ISBN 978-3-8439-5537-9

978-3-8439-5537-9, Reihe Molekularbiologie

Luka Krampert
Sodium's multifaceted influence on macrophages and neutrophils

258 Seiten, Dissertation Universität Erlangen-Nürnberg (2024), Hardcover, A5

Zusammenfassung / Abstract

The immune system is responsible for the body’s homeostasis. On the one hand, it orchestrates a complex and dynamic defense against invading pathogens. On the other hand, it maintains a delicate balance to prevent self-intrinsic defects. Reaching the site of infection or inflammation, immune cells navigate through various microenvironments, adapting to diverse challenges. These environmental factors can impact immune cell function. Among them, high sodium (HS) environments have emerged as crucial determinants.

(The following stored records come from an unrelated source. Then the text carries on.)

(** C3, as the code has it.  With a positive chunk size, the chunks of
    [pk_list] are consecutive, non-empty, at most [GET_ITERATOR_CHUNK_SIZE]
    long, and concatenate to [pk_list]; their number is the ceiling of
    [len(pk_list) / GET_ITERATOR_CHUNK_SIZE], zero for an empty list.  When
    [get_compiler(using)] returns a compiler and the executions through it
    return, [DeleteQuery.delete_batch] returns having issued one delete
    query per chunk, in order, and
    [UpdateQuery.clear_related] its update queries for exactly the same
    chunks.  When [get_compiler(using)] raises and [pk_list] is not empty,
    either method ends in that exception at the first chunk, no query
    issued.  For an empty [pk_list] either method returns without asking
    for a compiler. *)
Theorem delete_batch_chunks
    {W : WhereClass} {ML : MetaLayer} {K : Constants}
    {CD : CompilerLayer Query} {CU : CompilerLayer UpdateQuery.t}
    (pk_list : list value) (db : DB) (r : Run Query)
    (related_field : Field) (u : Run UpdateQuery.t) :
  0 < GET_ITERATOR_CHUNK_SIZE →
  ∃ batches : list (list value),
    concat batches = pk_list ∧
    Forall (λ c, 0 < length c ≤ GET_ITERATOR_CHUNK_SIZE) batches ∧
    length batches = ceil_div (length pk_list) GET_ITERATOR_CHUNK_SIZE ∧
    length pk_list ≤ length batches * GET_ITERATOR_CHUNK_SIZE
      < length pk_list + GET_ITERATOR_CHUNK_SIZE ∧
    (pk_list = [] → batches = []) ∧
    (∀ conn,
       compiler_ready (CL := CD) "SQLDeleteCompiler" db conn →
       (DeleteQuery.delete_batch pk_list db r).1 = Returned tt ∧
       executed (DeleteQuery.delete_batch pk_list db r).2
       = executed r ++ (delete_of (self r) db <$> batches)) ∧
    (∀ conn,
       compiler_ready (CL := CU) "SQLUpdateCompiler" db conn →
       (UpdateQuery.clear_related related_field pk_list db u).1
       = Returned tt ∧
       executed (UpdateQuery.clear_related related_field pk_list db u).2
       = executed u ++ (clear_of (self u) related_field db <$> batches)) ∧
    (∀ e,
       compiler_unavailable (CL := CD) "SQLDeleteCompiler" db e →
       pk_list ≠ [] →
       (DeleteQuery.delete_batch pk_list db r).1 = Raised (Foreign e) ∧
       executed (DeleteQuery.delete_batch pk_list db r).2 = executed r) ∧
    (∀ e,
       compiler_unavailable (CL := CU) "SQLUpdateCompiler" db e →
       pk_list ≠ [] →
       (UpdateQuery.clear_related related_field pk_list db u).1
       = Raised (Foreign e) ∧
       executed (UpdateQuery.clear_related related_field pk_list db u).2
       = executed u) ∧
    (pk_list = [] →
     DeleteQuery.delete_batch pk_list db r = (Returned tt, r) ∧
     UpdateQuery.clear_related related_field pk_list db u
     = (Returned tt, u)).
Proof.
  intros Hn. exists (chunks GET_ITERATOR_CHUNK_SIZE pk_list).
  split; [by apply chunks_concat|].
  split; [apply Forall_forall; intros c Hc; by apply chunks_size in Hc|].
  split; [by apply chunks_length|].
  split; [rewrite chunks_length by done; by apply ceil_div_bounds|].
  split; [intros ->; apply chunks_nil|].
  split.
  { intros conn Hready.
    by destruct (delete_batch_run conn pk_list db r Hready Hn)
      as (q' & -> & _). }
  split.
  { intros conn Hready.
    by destruct (clear_related_run conn related_field pk_list db u Hready Hn)
      as (u' & -> & _). }
  split.
  { intros e Hun Hne.
    by destruct (delete_batch_unavailable e pk_list db r Hun Hn Hne)
      as (q' & ->). }
  split.
  { intros e Hun Hne.
    by destruct (clear_related_unavailable e related_field pk_list db u
                   Hun Hn Hne) as (u' & ->). }
  intros ->.
  unfold DeleteQuery.delete_batch, UpdateQuery.clear_related, range.
  case_decide; [lia|]. by destruct r, u.
Qed.

Lemma delete_batch_chunks_witness :
  ∃ batches,
    executed
      (DeleteQuery.delete_batch (W := Sample.tree_where) (ML := Sample.meta)
         (K := {| GET_ITERATOR_CHUNK_SIZE := 2 |})
         (CD := Sample.compilers _)
         [VInt 1; VInt 2; VInt 3; VInt 4; VInt 5] (Some "default")
         {| self := Sample.empty_query "Restaurant"; executed := [] |}).2
    = delete_of (W := Sample.tree_where) (ML := Sample.meta)
        (Sample.empty_query "Restaurant") (Some "default") <$> batches ∧
    concat batches = [VInt 1; VInt 2; VInt 3; VInt 4; VInt 5] ∧
    length batches = 3.
Proof.
  destruct (delete_batch_chunks
              (W := Sample.tree_where) (ML := Sample.meta)
              (K := {| GET_ITERATOR_CHUNK_SIZE := 2 |})
              (CD := Sample.compilers _) (CU := Sample.compilers _)
              [VInt 1; VInt 2; VInt 3; VInt 4; VInt 5] (Some "default")
              {| self := Sample.empty_query "Restaurant"; executed := [] |}
              (Sample.plain_field "owner")
              {| self := Sample.restaurant_update; executed := [] |})
    as (batches & Hcat & _ & Hlen & _ & _ & Hdel & _).
  - simpl. lia.
  - exists batches.
    destruct (Hdel {| conn_alias := Some "default" |}) as [_ Hlog].
    + split; [intros q; reflexivity|].
      intros before e _ _. by exists VNone.
    + split; [exact Hlog|]. split; [exact Hcat|exact Hlen].
Defined.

This thesis addresses the interplay between elevated sodium levels and the activity of macrophages and neutrophils, shedding light on the repercussions for pathogen defense and resolution of inflammation. HS shifts macrophages’ polarization towards a more proinflammatory phenotype, boosting their antimicrobial activity. Our findings suggest that intracellular Na+ increase and hypertonic stress are both crucial but not sufficient for the HS-triggered effect in macrophages. HS environments also boost the bactericidal activity of monocytes and induce a proinflammatory phenotype in Tregs. However, contradictory data has been published on the impact of HS on neutrophils’ activity. Polymorphonuclear neutrophils (PMNs) are among the first cells being recruited to the site of infection or inflammation. Our data demonstrates that HS exposure attenuates the NADPH oxidase-dependent production of reactive oxygen species (ROS), resulting in impaired antibacterial activity of PMNs. PMNs are important for pathogen defense but are also known to cause tissue damage if their activity is not regulated properly. We, therefore, hypothesized that HS might orchestrate the immune response, fostering pathogen removal by macrophages but ensuring tissue integrity by dampening the activity of PMNs. This cell type-dependent modulation might promote the resolution of inflammation.